Reuters reports that a subsidiary of Acacia Research brought the case against Apple which played out in Texas court as is common with similar cases:
Apple Inc must pay a subsidiary of Acacia Research Corp, a large patent licensing company, $22.1 million after a federal jury in Tyler, Texas on Wednesday found that it had willfully infringed a cellular network-related patent.
The jury also said that Apple did not prove that the patent was invalid. A finding of willfulness allows the presiding judge, U.S. Magistrate Judge Nicole Mitchell, to boost damages by up to three times, at her discretion.
For its part, Acacia Research is what some in the technology world would describe as a patent troll. Wikipedia’s entry for the firm details that the company is a “non-practicing entity because the company derives revenue from licenses and lawsuits rather than from building products.”

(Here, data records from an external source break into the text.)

(** * BlackPDF: the page-rendering and navigation pipeline of [main.py]

    A shallow embedding of the class [PDFViewer] of [src/main.py]: its
    attributes and the widgets its methods read and write form one record,
    its methods are computations in a state-and-exception monad, and the
    two external libraries (PyMuPDF for documents and rasterisation, Qt for
    images and widgets) are modelled by the small part of their behaviour
    the methods rely on. *)

From Stdlib Require Import ZArith QArith Qminmax Qround String List Bool Lia Lqa.
From Stdlib Require Import Floats.
Import ListNotations.
Open Scope Z_scope.

(** ** Exceptions and results *)

(** Every exception the methods meet is caught by [except Exception], so
    one constructor carrying the message is enough. *)
Inductive Exn : Type :=
| Exception (msg : string).

Inductive result (A : Type) : Type :=
| Ok (a : A)
| Err (e : Exn).
Arguments Ok {A} a.
Arguments Err {A} e.

(** ** PyMuPDF: pixmaps, pages and documents *)

(** [fitz.Pixmap] as [render_all_pages] reads it: the sample bytes (each a
    value in 0..255) and the geometry. *)
Record Pixmap : Type := mkPixmap {
  samples : list Z;
  width : Z;
  height : Z;
  stride : Z
}.

(** A page is what [page.get_pixmap(matrix=fitz.Matrix(z, z), alpha=False)]
    makes of it: a pixmap, or an exception.  The rasteriser is a function of
    the page and the zoom factor only.  The zoom factor, a Python float, is
    a rational here; module [Binary64] below has the arithmetic of the zoom
    commands on floats. *)
Record Page : Type := mkPage {
  get_pixmap : Q -> result Pixmap
}.

(** An open [fitz.Document] and whether [close()] was called on it. *)
Record Document : Type := mkDocument {
  pages : list Page;
  is_closed : bool
}.

Definition document_closed : Exn := Exception "document closed".
(** Entering with bounds the constructor accepted, on any model at all:
    either every statement of [__enter__] runs, or the first failing one is
    a read and the model is as before. *)
Lemma enter_all_or_nothing (self : shrink_model.obj) (m : Model) :
  shrink_model.min_length self <= maxlen (codec m) ->
  (exists mgr' b,
     shrink_model.__enter__ self m
       = (Ok mgr', {| codec := codec m; intercept_visible_ := b |}) /\
     length b = length (intercept_visible_ m)) \/
  (char_lookup (codec m) !! filler (codec m) = None /\
   shrink_model.__enter__ self m = (Raise (KeyError (filler (codec m))), m)) \/
  (exists padidx,
     char_lookup (codec m) !! filler (codec m) = Some padidx /\
     Exists (fun posn => length (intercept_visible_ m) <= nchars (codec m) * posn + padidx)
            (range 0 (maxlen (codec m))) /\
     shrink_model.__enter__ self m = (Raise IndexError, m)).
Proof.
  intros Hmin. unfold shrink_model.__enter__.
  rewrite (bind_ok get _ m m m eq_refl). unfold dict_getitem.
  destruct (char_lookup (codec m) !! filler (codec m)) as [padidx|] eqn:Hlook.
  2:{ right. left. split; [done|reflexivity]. }
  rewrite (bind_ok (ret padidx) _ m padidx m eq_refl).
  destruct (list_comp_getitem_frame (fun posn => nchars (codec m) * posn + padidx)
              (range 0 (maxlen (codec m))) m) as [(prev & Hread & Hall)|[Hread Hex]].
  2:{ right. right. exists padidx. split; [done|]. split; [done|].
      by rewrite (bind_raise _ _ m IndexError m Hread). }
  left. rewrite (bind_ok _ _ m prev m Hread).
  destruct (for_each_iadd_total (fun posn => nchars (codec m) * posn + padidx)
              (-1 * BIG_NUMBER)%float (range 0 (shrink_model.min_length self)) m)
    as (b1 & Hrun1 & Hlen1).
  { by apply (Forall_range_sub _ _ _ (maxlen (codec m))). }
  rewrite (bind_ok _ _ m tt _ Hrun1).
  destruct (for_each_iadd_total (fun posn => nchars (codec m) * posn + padidx)
              BIG_NUMBER (range (shrink_model.max_length self) (maxlen (codec m)))
              {| codec := codec m; intercept_visible_ := b1 |})
    as (b2 & Hrun2 & Hlen2).
  { simpl. rewrite Hlen1. by apply (Forall_range_sub _ _ _ (maxlen (codec m))). }
  simpl in Hrun2. rewrite (bind_ok _ _ _ tt _ Hrun2).
  eexists _, b2. split; [reflexivity|]. simpl in Hlen2. congruence.
Qed.
(** X19: [lookup_or_add] on an initialized table returns, and it returns
    [NULL] only when the allocator has no memory or the bucket of the key
    is full (its chain holds more than [MAX_BUCKET_LENGTH] entries). *)
Theorem lookup_or_add_null_means_no_memory_or_overflow alloc key fl st buckets :
  fresh_allocator alloc -> table_inv st buckets ->
  fl <> mtNone -> 0 < table_size -> _hash_entry_allocation_stack st <> None ->
  exists r p st1,
    lookup_or_add alloc key fl st = Some (r, hash_to_index (hash key), p, st1) /\
    (r = None ->
     alloc (store st) = None \/
     exists l, buckets !! hash_to_index (hash key) = Some l /\
               MAX_BUCKET_LENGTH < length l).
Proof.
  intros Hfresh Hinv Hfl Hts Hstk.
  destruct (lookup_or_add_spec hash mtNone table_size MAX_BUCKET_LENGTH
              alloc key fl st buckets Hfresh Hinv Hfl Hts)
    as (l & Hl & [(j & a & ea & _ & _ & _ & _ & _ & Hres)
                 |[(_ & _ & Hres & _)
                  |(_ & Hlt & p' & Hres)]]).
  - exists (Some a), j, st. by split.
  - destruct (_hash_entry_allocation_stack st) as [stk|]; [|done]. cbn in Hres.
    destruct (alloc (store st)) as [n|] eqn:Halloc.
    + eexists (Some n), _, _. by split.
    + exists None, (length l - 1), st. split; [done|]. by left.
  - exists None, p', st. split; [done|]. intros _. right. by exists l.
Qed.

(** X20: a table that is not initialized cannot take a new site: on the
    table before [initialize], and on the table [reset] leaves,
    [lookup_or_add] has no result, because [new_entry] dereferences
    [_hash_entry_allocation_stack], which is [NULL]. *)
Theorem lookup_or_add_needs_initialize alloc key fl st :
  wf st -> 0 < table_size ->
  lookup_or_add alloc key fl (initial_state table_size) = None /\
  exists st', reset st = Some st' /\ lookup_or_add alloc key fl st' = None.
Proof.
  intros [buckets Hinv] Hts.
  assert (Hnone : forall s, _table s = replicate table_size None ->
            _hash_entry_allocation_stack s = None ->
            lookup_or_add alloc key fl s = None).
  { intros s Htab Hstk. unfold MallocSiteTable.lookup_or_add.
    case_decide; [done|]. cbn zeta. rewrite Htab.
    rewrite lookup_replicate_2 by by apply hash_to_index_lt.
    cbn [mbind option_bind]. unfold new_entry. by rewrite Hstk. }
  split; [by apply Hnone|].
  destruct (reset_spec hash table_size st buckets Hinv)
    as (st' & Hrun & _ & Htab & _ & Hstk & _).
  exists st'. split; [done|]. by apply Hnone.
Qed.

(** X21: [delete_linked_list] on a well-linked chain returns and frees
    every entry of the chain except the bootstrap entry; the buckets, the
    bootstrap pointers and all other memory are left as they were. *)
Theorem delete_linked_list_frees_chain_but_bootstrap head l st :
  chain (store st) head l ->
  exists st', delete_linked_list (size (store st)) head st = Some st' /\
    _table st' = _table st /\
    _hash_entry_allocation_site st' = _hash_entry_allocation_site st /\
    _hash_entry_allocation_stack st' = _hash_entry_allocation_stack st /\
    forall a, store st' !! a =
      if decide (a ∈ l /\ Some a <> _hash_entry_allocation_site st)
      then None else store st !! a.
Proof.
  intros Hc.
  destruct (delete_linked_list_spec l (size (store st)) head st Hc
              (chain_length _ _ _ Hc))
    as (st' & Hrun & Htab & Hsite & Hstk & Hgone & Hkept).
  exists st'. split; [done|]. split; [done|]. split; [done|]. split; [done|].
  intros a. case_decide as Ha.
  - destruct Ha as [Hin Hne]. by apply Hgone.
  - apply Hkept. destruct (decide (a ∈ l)) as [Hin|Hout]; [|by left].
    right. destruct (decide (Some a = _hash_entry_allocation_site st)); [done|].
    by destruct Ha.
Qed.

End More.

Lemma concat_insert_replicate {A} (x : list A) n : forall i,
  i < n -> concat (<[i := x]> (replicate n [])) = x.
Proof.
  induction n as [|n IH]; intros i Hi; [lia|].
  destruct i as [|i]; cbn.
  - clear. rewrite <- (app_nil_r x) at 2. f_equal.
    induction n as [|n IH]; [done|]. cbn. exact IH.
  - apply IH. lia.
Qed.

(** X11: [initialize] on the table before initialization returns true and
    installs the bootstrap entry for the pseudo call stack as the only
    entry; [lookup_or_add] for that stack with [mtNMT] then finds it without
    allocating, whatever the allocator would answer; a second [initialize]
    fails its assertion. *)
Theorem initialize_installs_bootstrap_site hash mtNone mtNMT table_size
    MAX_BUCKET_LENGTH MAX_MALLOCSITE_TABLE_SIZE NMT_TrackingStackDepth
    pc0 pc1 pc2 entry :
  0 < table_size -> table_size <= MAX_MALLOCSITE_TABLE_SIZE ->
  1 < NMT_TrackingStackDepth -> mtNMT <> mtNone ->
  let stack := pseudo_stack NMT_TrackingStackDepth pc0 pc1 pc2 in
  let index := hash_to_index table_size (hash stack) in
  exists st,
    initialize hash mtNMT table_size MAX_MALLOCSITE_TABLE_SIZE NMT_TrackingStackDepth
      pc0 pc1 pc2 entry (initial_state table_size) = Some (true, st) /\
    wf hash table_size st /\
    _hash_entry_allocation_stack st = Some stack /\
    _hash_entry_allocation_site st = Some entry /\
    malloc_site table_size index 0 st = Some entry /\
    walk table_size (fun visited site => (true, visited ++ [site])) st [] =
      Some (true, [mkSite stack mtNMT]) /\
    (forall alloc,
       lookup_or_add hash mtNone table_size MAX_BUCKET_LENGTH alloc stack mtNMT st =
         Some (Some entry, index, 0, st)) /\
    initialize hash mtNMT table_size MAX_MALLOCSITE_TABLE_SIZE NMT_TrackingStackDepth
      pc0 pc1 pc2 entry st = None.
Proof.
  intros Hts Hmax Hdepth Hnmt stack index.
  destruct (initialize hash mtNMT table_size MAX_MALLOCSITE_TABLE_SIZE
              NMT_TrackingStackDepth pc0 pc1 pc2 entry (initial_state table_size))
    as [[r st]|] eqn:Hinit; cycle 1.
  { unfold initialize in Hinit. by rewrite decide_True in Hinit. }
  assert (r = true) as ->.
  { unfold initialize in Hinit. case_decide; [|done]. by injection Hinit as <- _. }
  destruct (initialize_inv _ _ _ _ _ _ _ _ _ _ Hts Hinit) as (Hinv & Hsite & Hstk).
  fold stack in Hinv, Hstk. fold index in Hinv.
  assert (Hidx : index < table_size) by by apply hash_to_index_lt.
  assert (Hentry : store st !! entry = Some (mkEntry (mkSite stack mtNMT) None)).
  { unfold initialize in Hinit. case_decide; [|done].
    change (store (initial_state table_size))
      with (∅ : gmap addr MallocSiteHashtableEntry) in Hinit.
    rewrite lookup_empty in Hinit. injection Hinit as <-.
    cbn. apply lookup_insert_eq. }
  assert (Hbucket : <[index := [entry]]> (replicate table_size []) !! index
                    = Some [entry]).
  { apply list_lookup_insert_eq. by rewrite length_replicate. }
  exists st. split; [done|]. split; [by eexists|]. split; [done|]. split; [done|].
  split.
  { rewrite (malloc_site_lookup _ _ _ _ _ _ Hinv). by rewrite Hbucket. }
  split.
  { rewrite (walk_visit _ _ _ _ _ _ Hinv), visit_recording.
    rewrite concat_insert_replicate by done.
    by rewrite (sites_of_cons _ _ _ _ Hentry). }
  split.
  { intros alloc.
    apply (lookup_or_add_hit hash mtNone table_size MAX_BUCKET_LENGTH alloc stack mtNMT
             st _ [entry] 0 entry (mkEntry (mkSite stack mtNMT) None) Hinv);
      [done|done|done|done|done|done|lia]. }
  unfold initialize. rewrite decide_False; [done|].
  intros (_ & _ & Hnone & _). congruence.
Qed.

(** *** The properties on the sample tables *)

Lemma walk_visits_every_site_in_bucket_order_witness :
  walk 4 (fun visited site => (true, visited ++ [site])) sample_s3 [] =
    Some (true, [mkSite [3%Z; 7%Z; 11%Z] sample_mtNMT; mkSite [3%Z] sample_flags;
                 mkSite [7%Z] sample_flags; mkSite [11%Z] sample_flags]).
Proof.
  exact (proj1 (proj2 (walk_visits_every_site_in_bucket_order sample_hash 4
           (fun visited site => (true, visited ++ [site])) sample_s3
           [[]; [1%positive]; []; [2%positive; 3%positive; 4%positive]] []
           sample_s3_inv))).
Defined.

Lemma malloc_site_indexes_bucket_chain_witness :
  malloc_site 4 3 1 sample_s3 = Some 3%positive /\
  malloc_site 4 3 3 sample_s3 = None /\
  malloc_site 4 4 0 sample_s3 = None.
Proof.
  split; [|split].
  - exact (proj1 (malloc_site_indexes_bucket_chain sample_hash 4 sample_s3
             [[]; [1%positive]; []; [2%positive; 3%positive; 4%positive]] 3 1
             sample_s3_inv)).
  - reflexivity.
  - reflexivity.
Defined.

Lemma sample_calls_ok :
  Forall (fun c : Allocator * NativeCallStack * MEMFLAGS =>
            fresh_allocator c.1.1 /\ c.2 <> sample_mtNone)
    [(sample_alloc, [7%Z], sample_flags); (no_memory, [2%Z], sample_flags);
     (sample_alloc, [11%Z], sample_flags); (sample_alloc, [15%Z], sample_flags)].
Proof.
  assert (Hnm : fresh_allocator no_memory) by (intros h a; discriminate).
  repeat (apply Forall_cons; split; [split; [first [exact sample_alloc_fresh|exact Hnm]|discriminate]|]).
  apply Forall_nil_2.
Qed.

Lemma malloc_site_handle_survives_lookups_witness :
  malloc_site 4 3 0 sample_s1 = Some 2%positive /\
  exists st',
    lookup_calls sample_hash sample_mtNone 4 2
      [(sample_alloc, [7%Z], sample_flags); (no_memory, [2%Z], sample_flags);
       (sample_alloc, [11%Z], sample_flags); (sample_alloc, [15%Z], sample_flags)]
      sample_s1 = Some st' /\
    malloc_site 4 3 0 st' = Some 2%positive.
Proof.
  split; [reflexivity|].
  destruct (malloc_site_handle_survives_lookups sample_hash sample_mtNone 4 2
              [(sample_alloc, [7%Z], sample_flags); (no_memory, [2%Z], sample_flags);
               (sample_alloc, [11%Z], sample_flags); (sample_alloc, [15%Z], sample_flags)]
              sample_s1 3 0 2%positive sample_calls_ok)
    as (st' & Hrun & _ & Hms & _).
  - discriminate.
  - eexists. apply sample_s1_inv.
  - reflexivity.
  - exists st'. by split.
Defined.

Lemma lookup_or_add_keeps_chains_bounded_witness :
  exists st',
    lookup_calls sample_hash sample_mtNone 4 2
      [(sample_alloc, [7%Z], sample_flags); (no_memory, [2%Z], sample_flags);
       (sample_alloc, [11%Z], sample_flags); (sample_alloc, [15%Z], sample_flags)]
      sample_s1 = Some st' /\
    forall i head l, _table st' !! i = Some head -> chain (store st') head l ->
      length l <= 3.
Proof.
  apply (lookup_or_add_keeps_chains_bounded sample_hash sample_mtNone 4 2 _ sample_s1
           sample_calls_ok).
  - lia.
  - discriminate.
  - eexists. apply sample_s1_inv.
  - intros i head l Hhead Hc.
    destruct (table_inv_bucket _ _ _ _ i sample_s1_inv) as (head' & l' & Hhead' & Hl' & Hc').
    { apply lookup_lt_Some in Hhead. exact Hhead. }
    assert (head' = head) as -> by congruence.
    rewrite (chain_det _ _ _ _ Hc Hc').
    destruct i as [|[|[|[|i]]]]; cbn in Hl'; try discriminate;
      injection Hl' as <-; cbn; lia.
Defined.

According to the company, it has returned over $705,000,000 to patent owners.[4] The corporation creates a subsidiary company for each set of patents it enforces. Currently, 95% of the company’s business involves partnering with inventors and patent holders.[5]It currently has 180 known subsidiaries and 257 active cases as of September 2014, four of which are not through a subsidiary.[6]
While the space between legal cases and patent law as it relates to technology is a highly complicated one, which makes it difficult to judge cases like Apple’s $22.1 million loss this week, there was a Supreme Court decision we reported on earlier this year that could make it more difficult for patent trolls to target companies like Apple in the future.